WHAT THE TASK ASKS: Copy every line of the data that contains the string "Hcur".

────────────────────────────────────────

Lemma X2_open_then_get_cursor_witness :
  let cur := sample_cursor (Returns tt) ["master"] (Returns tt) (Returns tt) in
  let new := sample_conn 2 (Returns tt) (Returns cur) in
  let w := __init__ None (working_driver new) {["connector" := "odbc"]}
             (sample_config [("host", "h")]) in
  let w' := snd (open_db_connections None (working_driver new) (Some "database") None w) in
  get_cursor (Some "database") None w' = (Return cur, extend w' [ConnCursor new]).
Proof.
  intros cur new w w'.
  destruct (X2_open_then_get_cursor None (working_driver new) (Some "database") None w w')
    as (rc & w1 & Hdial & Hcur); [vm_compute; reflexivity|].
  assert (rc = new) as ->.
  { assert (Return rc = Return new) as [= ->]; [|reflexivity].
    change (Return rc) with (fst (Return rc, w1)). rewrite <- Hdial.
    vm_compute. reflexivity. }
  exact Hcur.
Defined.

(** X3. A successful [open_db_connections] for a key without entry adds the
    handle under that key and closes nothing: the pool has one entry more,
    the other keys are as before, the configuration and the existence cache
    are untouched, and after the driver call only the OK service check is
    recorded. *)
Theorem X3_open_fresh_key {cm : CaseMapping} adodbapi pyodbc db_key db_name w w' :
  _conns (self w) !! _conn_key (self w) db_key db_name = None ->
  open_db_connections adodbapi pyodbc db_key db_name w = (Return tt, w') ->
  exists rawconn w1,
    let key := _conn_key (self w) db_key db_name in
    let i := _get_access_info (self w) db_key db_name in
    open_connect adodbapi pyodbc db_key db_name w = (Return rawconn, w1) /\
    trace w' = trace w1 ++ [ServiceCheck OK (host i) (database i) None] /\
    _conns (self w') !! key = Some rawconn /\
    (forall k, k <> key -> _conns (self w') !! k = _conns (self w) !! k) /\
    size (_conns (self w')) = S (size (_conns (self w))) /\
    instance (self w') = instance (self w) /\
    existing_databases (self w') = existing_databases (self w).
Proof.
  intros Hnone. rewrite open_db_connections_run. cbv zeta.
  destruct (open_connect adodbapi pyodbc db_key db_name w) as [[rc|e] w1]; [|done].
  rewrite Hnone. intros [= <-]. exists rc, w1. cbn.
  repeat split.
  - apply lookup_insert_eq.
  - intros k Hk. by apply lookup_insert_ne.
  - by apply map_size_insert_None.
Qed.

────────────────────────────────────────

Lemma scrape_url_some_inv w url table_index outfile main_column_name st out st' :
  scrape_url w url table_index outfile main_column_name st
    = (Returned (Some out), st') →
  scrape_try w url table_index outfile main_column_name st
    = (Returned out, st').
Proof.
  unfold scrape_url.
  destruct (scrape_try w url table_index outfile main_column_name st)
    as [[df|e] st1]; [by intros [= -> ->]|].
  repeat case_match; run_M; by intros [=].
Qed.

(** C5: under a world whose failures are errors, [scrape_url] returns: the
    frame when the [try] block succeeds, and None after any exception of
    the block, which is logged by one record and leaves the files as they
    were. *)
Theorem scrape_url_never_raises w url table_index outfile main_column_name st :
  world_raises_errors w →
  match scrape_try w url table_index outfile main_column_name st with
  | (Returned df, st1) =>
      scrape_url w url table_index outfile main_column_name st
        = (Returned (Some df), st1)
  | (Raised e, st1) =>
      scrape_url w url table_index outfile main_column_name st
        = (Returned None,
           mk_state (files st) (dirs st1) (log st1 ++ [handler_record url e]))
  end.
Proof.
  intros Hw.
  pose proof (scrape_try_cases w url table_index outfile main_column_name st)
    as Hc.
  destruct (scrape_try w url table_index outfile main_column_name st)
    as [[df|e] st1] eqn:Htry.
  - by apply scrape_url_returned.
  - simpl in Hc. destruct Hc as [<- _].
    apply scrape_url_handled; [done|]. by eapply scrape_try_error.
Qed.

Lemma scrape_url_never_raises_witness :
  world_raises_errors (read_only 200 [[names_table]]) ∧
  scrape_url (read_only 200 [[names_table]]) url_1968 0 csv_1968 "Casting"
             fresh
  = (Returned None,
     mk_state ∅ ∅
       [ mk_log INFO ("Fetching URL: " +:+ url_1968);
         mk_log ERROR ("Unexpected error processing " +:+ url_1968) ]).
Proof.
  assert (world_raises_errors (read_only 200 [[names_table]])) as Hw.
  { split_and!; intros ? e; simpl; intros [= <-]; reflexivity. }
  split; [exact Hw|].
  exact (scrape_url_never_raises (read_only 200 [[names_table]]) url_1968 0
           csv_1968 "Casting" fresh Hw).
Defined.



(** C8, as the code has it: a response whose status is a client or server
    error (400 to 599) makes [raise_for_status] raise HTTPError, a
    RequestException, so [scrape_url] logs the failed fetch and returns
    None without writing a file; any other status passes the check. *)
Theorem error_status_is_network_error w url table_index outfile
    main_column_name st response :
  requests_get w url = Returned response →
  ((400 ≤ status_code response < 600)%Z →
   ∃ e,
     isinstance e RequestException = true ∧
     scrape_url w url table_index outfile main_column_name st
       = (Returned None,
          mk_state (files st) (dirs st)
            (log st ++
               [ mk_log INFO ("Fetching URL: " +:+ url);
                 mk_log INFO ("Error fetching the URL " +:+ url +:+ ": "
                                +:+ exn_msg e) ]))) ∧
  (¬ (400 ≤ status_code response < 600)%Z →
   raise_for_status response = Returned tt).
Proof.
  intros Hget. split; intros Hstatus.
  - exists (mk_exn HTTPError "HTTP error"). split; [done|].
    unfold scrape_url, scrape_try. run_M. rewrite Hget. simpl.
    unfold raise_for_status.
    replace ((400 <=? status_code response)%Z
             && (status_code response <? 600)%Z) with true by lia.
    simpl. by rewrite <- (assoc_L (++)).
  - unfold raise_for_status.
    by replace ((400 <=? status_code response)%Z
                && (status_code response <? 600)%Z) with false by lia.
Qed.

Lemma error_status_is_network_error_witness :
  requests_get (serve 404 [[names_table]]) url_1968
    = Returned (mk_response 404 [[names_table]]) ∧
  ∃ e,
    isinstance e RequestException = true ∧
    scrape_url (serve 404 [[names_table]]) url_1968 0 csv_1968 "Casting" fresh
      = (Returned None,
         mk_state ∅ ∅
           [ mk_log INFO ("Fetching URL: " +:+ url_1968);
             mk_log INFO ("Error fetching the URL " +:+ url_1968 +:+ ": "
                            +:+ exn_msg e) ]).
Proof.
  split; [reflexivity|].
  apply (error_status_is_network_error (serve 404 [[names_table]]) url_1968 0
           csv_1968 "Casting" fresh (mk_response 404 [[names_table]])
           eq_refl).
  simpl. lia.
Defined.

────────────────────────────────────────

TASK SOLUTION:
    as (rc & w1 & Hdial & Hcur); [vm_compute; reflexivity|].
  exact Hcur.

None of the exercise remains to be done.